Records from a data source:
##########

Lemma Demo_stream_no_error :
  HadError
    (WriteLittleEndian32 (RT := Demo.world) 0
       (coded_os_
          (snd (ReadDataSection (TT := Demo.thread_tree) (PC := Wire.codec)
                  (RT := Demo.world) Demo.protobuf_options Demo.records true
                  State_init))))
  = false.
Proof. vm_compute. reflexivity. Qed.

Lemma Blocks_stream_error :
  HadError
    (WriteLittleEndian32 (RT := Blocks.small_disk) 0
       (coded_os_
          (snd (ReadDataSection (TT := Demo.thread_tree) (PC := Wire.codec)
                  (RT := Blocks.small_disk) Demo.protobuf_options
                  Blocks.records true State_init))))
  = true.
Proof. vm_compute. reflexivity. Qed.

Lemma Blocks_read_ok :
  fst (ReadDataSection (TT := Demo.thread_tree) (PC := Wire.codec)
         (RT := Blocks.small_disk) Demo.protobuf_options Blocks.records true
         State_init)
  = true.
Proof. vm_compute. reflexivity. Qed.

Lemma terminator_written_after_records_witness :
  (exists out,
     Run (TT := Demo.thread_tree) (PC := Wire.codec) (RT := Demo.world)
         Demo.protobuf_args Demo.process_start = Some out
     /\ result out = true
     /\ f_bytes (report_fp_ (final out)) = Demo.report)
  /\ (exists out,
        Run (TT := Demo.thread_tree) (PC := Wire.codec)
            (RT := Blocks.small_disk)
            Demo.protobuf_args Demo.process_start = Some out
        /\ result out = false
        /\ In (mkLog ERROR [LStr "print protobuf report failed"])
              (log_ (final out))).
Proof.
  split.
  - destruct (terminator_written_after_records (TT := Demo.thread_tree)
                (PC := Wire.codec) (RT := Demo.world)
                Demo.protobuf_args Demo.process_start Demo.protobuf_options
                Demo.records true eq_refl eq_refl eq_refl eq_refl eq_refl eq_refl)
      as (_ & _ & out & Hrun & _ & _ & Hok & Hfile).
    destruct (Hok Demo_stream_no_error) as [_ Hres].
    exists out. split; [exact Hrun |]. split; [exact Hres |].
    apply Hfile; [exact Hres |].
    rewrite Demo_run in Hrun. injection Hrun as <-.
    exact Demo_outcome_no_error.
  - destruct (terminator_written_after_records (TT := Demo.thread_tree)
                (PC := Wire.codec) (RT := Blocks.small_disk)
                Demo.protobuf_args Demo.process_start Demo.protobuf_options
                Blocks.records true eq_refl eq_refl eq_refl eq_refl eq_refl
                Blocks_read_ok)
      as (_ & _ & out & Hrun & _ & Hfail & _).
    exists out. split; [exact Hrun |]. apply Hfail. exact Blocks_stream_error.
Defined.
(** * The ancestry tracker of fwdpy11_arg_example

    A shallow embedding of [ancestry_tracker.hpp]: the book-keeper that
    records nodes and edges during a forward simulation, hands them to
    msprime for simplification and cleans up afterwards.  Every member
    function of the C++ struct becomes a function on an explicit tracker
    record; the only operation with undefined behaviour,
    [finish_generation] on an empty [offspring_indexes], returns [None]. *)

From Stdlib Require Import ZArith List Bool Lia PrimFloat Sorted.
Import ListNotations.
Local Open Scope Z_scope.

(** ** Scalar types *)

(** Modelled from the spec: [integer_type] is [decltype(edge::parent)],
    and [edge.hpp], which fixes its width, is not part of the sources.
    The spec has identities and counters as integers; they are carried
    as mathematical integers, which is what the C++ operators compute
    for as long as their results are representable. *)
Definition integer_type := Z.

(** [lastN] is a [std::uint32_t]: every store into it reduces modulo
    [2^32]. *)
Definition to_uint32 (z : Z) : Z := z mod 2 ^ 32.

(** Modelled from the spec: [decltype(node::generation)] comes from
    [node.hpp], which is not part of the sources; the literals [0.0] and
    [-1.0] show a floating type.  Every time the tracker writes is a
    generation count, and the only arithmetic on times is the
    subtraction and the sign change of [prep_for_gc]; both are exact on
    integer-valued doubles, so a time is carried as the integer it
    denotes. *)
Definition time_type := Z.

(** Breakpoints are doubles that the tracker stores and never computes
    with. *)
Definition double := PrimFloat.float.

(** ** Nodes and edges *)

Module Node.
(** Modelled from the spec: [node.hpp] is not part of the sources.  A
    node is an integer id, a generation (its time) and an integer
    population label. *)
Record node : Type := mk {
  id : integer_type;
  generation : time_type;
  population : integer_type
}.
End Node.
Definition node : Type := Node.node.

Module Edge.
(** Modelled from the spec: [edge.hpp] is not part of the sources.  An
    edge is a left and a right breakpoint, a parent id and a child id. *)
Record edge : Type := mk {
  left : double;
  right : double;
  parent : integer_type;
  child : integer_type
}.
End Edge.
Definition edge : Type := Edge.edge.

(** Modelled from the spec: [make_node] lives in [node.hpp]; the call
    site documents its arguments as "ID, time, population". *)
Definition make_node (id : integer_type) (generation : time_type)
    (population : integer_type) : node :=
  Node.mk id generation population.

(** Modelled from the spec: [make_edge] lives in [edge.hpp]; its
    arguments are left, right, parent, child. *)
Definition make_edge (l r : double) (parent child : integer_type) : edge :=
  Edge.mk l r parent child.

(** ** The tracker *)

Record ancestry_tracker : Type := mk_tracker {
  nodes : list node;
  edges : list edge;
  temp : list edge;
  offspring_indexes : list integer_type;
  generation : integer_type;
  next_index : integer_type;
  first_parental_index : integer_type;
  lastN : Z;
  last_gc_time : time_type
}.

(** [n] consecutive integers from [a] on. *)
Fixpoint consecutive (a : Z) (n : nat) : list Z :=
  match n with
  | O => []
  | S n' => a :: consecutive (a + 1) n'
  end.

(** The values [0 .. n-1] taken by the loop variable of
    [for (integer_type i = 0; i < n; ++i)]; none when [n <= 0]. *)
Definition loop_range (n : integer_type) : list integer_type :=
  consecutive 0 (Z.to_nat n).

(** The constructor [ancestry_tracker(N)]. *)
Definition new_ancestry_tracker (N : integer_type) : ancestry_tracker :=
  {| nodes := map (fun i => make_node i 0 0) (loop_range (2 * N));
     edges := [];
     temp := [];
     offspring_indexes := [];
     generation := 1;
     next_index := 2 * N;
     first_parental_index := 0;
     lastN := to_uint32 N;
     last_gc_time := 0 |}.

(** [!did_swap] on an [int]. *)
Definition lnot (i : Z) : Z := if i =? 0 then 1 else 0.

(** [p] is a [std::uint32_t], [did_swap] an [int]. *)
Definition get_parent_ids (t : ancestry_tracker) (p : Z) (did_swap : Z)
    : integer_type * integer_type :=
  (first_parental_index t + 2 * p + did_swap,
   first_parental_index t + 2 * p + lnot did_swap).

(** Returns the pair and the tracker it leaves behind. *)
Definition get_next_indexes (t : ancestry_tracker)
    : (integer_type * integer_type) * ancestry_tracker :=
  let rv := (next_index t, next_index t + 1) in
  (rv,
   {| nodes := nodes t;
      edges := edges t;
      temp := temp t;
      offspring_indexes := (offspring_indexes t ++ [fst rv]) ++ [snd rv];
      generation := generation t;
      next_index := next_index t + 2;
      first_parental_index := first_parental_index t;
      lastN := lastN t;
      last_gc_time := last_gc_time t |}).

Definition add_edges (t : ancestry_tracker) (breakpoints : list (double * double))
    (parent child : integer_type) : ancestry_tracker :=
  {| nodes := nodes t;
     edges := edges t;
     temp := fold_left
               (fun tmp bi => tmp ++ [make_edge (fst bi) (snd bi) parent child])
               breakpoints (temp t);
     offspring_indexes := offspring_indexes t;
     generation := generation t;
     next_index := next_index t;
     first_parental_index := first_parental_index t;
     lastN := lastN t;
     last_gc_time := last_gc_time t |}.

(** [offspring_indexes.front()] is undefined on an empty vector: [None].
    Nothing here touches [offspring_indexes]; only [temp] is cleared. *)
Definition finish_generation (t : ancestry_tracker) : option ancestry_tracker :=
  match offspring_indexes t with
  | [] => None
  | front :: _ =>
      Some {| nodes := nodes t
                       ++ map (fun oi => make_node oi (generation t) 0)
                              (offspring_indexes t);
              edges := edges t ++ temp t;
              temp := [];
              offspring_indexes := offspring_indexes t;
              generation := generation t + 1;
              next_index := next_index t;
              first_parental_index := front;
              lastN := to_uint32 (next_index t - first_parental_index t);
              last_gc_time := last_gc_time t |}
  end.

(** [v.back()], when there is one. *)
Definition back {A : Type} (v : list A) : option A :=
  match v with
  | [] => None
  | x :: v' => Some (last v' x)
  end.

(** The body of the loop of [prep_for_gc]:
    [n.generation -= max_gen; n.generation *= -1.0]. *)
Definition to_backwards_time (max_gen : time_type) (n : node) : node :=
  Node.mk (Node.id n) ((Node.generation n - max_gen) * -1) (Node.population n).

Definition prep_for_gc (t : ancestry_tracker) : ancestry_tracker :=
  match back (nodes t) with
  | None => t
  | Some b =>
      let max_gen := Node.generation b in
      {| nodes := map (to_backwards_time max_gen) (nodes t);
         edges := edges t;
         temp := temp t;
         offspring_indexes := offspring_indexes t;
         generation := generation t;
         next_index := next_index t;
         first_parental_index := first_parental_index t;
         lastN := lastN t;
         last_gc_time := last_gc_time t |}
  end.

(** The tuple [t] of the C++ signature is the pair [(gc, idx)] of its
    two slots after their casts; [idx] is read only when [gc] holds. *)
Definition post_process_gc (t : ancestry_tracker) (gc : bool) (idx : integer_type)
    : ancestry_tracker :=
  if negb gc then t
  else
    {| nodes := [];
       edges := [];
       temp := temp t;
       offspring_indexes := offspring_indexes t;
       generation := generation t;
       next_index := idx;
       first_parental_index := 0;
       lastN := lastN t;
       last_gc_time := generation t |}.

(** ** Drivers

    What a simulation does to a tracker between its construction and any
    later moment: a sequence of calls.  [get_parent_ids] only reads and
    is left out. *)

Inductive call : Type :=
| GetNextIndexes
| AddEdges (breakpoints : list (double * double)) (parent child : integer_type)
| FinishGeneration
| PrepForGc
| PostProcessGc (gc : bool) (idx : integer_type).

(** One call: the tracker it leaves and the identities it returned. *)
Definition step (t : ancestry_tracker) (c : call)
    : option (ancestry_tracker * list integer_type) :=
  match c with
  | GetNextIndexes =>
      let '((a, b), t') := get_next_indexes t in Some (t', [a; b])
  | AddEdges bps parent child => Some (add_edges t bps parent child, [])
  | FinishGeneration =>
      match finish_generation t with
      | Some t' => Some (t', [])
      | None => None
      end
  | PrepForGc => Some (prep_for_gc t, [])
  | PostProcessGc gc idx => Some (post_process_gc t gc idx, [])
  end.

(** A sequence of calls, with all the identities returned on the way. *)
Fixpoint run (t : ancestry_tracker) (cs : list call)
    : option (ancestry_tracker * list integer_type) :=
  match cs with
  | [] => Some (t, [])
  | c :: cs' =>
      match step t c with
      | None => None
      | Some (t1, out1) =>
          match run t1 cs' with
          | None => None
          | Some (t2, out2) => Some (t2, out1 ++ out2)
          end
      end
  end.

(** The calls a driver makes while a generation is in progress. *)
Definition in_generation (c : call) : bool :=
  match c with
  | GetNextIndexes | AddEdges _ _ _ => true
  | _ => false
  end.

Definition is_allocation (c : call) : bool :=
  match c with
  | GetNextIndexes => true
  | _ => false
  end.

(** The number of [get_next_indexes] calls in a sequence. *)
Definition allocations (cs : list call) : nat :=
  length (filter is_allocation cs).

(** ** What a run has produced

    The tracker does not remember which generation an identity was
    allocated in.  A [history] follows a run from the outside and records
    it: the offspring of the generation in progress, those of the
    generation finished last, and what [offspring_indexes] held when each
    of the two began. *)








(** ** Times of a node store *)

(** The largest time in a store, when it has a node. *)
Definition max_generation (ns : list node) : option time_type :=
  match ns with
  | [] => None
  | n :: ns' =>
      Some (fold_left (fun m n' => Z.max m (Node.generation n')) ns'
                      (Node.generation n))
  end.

##########

▸ WORK REQUIRED
Return each line in the records that holds the string "Fixpoint".

▸ SOLUTION TO THE PROBLEM
Fixpoint consecutive (a : Z) (n : nat) : list Z :=
Fixpoint run (t : ancestry_tracker) (cs : list call)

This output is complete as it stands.